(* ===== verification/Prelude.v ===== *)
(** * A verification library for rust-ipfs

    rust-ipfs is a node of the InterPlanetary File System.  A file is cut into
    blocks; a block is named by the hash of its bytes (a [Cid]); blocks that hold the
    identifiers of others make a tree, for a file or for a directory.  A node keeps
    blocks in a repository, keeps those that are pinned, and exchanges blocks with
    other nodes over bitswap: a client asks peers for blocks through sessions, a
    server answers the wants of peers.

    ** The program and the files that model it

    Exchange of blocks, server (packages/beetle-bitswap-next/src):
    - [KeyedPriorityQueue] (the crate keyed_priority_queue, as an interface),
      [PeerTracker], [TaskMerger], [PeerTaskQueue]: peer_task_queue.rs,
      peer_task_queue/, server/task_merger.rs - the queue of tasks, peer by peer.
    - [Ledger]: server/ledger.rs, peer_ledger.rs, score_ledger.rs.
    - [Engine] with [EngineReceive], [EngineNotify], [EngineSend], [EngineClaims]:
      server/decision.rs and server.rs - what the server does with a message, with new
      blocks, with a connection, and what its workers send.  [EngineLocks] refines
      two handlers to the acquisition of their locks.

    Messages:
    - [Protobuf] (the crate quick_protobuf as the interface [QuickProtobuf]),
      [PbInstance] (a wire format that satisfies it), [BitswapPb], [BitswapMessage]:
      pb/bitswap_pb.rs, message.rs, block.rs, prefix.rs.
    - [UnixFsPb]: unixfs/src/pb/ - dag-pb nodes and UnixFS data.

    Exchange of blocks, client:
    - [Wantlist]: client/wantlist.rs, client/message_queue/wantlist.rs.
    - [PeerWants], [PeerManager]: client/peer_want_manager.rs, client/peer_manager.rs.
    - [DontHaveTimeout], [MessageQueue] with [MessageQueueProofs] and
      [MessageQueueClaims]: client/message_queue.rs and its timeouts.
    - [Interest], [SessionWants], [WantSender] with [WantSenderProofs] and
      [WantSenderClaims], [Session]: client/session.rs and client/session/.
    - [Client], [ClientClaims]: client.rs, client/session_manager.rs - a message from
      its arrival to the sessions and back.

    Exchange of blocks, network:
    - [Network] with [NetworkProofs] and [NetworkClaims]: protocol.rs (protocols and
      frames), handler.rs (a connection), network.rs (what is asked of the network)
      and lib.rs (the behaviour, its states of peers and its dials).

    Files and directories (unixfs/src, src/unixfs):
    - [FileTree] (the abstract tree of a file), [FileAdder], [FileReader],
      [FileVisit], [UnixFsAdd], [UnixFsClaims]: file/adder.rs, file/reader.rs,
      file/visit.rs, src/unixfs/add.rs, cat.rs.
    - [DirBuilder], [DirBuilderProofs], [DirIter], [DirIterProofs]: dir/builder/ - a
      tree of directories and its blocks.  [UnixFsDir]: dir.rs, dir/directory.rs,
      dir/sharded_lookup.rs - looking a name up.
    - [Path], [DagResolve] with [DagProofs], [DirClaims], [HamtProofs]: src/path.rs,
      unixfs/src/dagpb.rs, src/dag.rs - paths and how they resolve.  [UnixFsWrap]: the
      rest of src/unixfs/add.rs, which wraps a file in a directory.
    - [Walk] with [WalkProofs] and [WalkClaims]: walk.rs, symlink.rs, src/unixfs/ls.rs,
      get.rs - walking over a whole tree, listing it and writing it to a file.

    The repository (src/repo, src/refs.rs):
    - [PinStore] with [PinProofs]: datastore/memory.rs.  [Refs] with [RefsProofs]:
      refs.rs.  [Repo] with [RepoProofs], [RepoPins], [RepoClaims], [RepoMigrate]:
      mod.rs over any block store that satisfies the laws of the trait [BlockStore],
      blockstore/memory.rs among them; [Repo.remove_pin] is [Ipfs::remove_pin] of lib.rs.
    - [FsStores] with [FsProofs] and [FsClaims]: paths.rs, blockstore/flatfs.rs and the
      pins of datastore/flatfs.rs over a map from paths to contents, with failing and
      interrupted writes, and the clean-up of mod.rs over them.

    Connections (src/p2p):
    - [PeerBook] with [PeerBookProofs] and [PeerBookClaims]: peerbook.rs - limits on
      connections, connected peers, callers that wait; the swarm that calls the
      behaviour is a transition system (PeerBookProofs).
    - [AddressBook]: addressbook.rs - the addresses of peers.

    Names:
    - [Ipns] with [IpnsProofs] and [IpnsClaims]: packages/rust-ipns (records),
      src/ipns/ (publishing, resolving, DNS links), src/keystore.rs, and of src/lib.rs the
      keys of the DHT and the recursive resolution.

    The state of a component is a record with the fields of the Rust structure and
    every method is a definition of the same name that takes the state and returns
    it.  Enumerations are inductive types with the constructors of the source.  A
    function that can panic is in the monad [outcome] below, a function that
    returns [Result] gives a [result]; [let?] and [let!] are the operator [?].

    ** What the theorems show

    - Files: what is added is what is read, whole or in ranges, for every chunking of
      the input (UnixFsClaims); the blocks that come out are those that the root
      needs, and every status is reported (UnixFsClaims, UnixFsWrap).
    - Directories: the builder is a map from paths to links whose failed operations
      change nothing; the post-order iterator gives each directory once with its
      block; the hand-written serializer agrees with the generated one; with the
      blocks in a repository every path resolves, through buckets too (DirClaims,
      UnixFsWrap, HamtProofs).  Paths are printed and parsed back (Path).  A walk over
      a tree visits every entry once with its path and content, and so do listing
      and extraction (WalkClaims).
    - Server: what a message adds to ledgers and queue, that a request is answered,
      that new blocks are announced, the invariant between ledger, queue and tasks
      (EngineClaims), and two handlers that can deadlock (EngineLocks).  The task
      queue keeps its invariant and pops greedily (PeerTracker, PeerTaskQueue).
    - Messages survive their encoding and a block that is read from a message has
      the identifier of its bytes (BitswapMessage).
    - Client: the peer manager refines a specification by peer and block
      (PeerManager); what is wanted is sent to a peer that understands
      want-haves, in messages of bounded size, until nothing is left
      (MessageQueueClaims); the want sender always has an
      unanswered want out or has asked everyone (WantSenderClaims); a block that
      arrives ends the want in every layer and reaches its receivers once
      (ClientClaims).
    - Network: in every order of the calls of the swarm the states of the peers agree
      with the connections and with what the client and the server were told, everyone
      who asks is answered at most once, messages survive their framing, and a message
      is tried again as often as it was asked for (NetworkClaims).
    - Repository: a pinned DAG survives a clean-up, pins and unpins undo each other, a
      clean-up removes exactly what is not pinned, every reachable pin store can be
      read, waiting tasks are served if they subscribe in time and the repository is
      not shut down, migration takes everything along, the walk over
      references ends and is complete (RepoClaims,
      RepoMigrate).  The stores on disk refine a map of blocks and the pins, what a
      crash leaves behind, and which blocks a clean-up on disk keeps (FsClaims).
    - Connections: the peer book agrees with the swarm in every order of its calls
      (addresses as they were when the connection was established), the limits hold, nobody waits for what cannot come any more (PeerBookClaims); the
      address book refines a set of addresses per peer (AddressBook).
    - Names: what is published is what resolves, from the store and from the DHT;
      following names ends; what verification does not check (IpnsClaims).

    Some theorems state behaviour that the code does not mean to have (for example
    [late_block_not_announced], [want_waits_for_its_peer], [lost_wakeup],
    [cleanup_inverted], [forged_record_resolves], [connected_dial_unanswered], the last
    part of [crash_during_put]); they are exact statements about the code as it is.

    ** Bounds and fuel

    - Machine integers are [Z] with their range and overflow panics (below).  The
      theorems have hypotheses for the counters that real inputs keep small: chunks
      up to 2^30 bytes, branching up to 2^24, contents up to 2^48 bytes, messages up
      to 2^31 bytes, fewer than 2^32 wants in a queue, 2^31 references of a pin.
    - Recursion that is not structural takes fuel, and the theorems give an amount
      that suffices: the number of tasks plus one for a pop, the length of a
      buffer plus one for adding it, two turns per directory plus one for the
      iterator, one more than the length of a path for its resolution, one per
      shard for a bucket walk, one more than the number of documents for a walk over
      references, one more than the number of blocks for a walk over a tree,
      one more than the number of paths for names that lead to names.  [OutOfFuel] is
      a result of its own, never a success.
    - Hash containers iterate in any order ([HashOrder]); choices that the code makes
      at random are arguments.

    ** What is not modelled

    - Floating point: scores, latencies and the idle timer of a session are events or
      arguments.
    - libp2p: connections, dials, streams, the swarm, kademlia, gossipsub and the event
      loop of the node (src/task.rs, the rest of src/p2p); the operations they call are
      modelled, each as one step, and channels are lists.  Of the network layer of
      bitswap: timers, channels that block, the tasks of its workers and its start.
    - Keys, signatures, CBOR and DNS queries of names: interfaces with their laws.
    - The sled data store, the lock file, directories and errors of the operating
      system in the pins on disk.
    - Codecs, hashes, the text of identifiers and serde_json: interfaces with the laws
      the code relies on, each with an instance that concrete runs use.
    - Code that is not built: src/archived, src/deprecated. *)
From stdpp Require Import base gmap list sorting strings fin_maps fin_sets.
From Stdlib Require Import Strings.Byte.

[Exercise]: If a line in the records contains the string "order", copy it out.

[Response to the exercise]:
      change nothing; the post-order iterator gives each directory once with its
    - Network: in every order of the calls of the swarm the states of the peers agree
    - Connections: the peer book agrees with the swarm in every order of its calls
    - Hash containers iterate in any order ([HashOrder]); choices that the code makes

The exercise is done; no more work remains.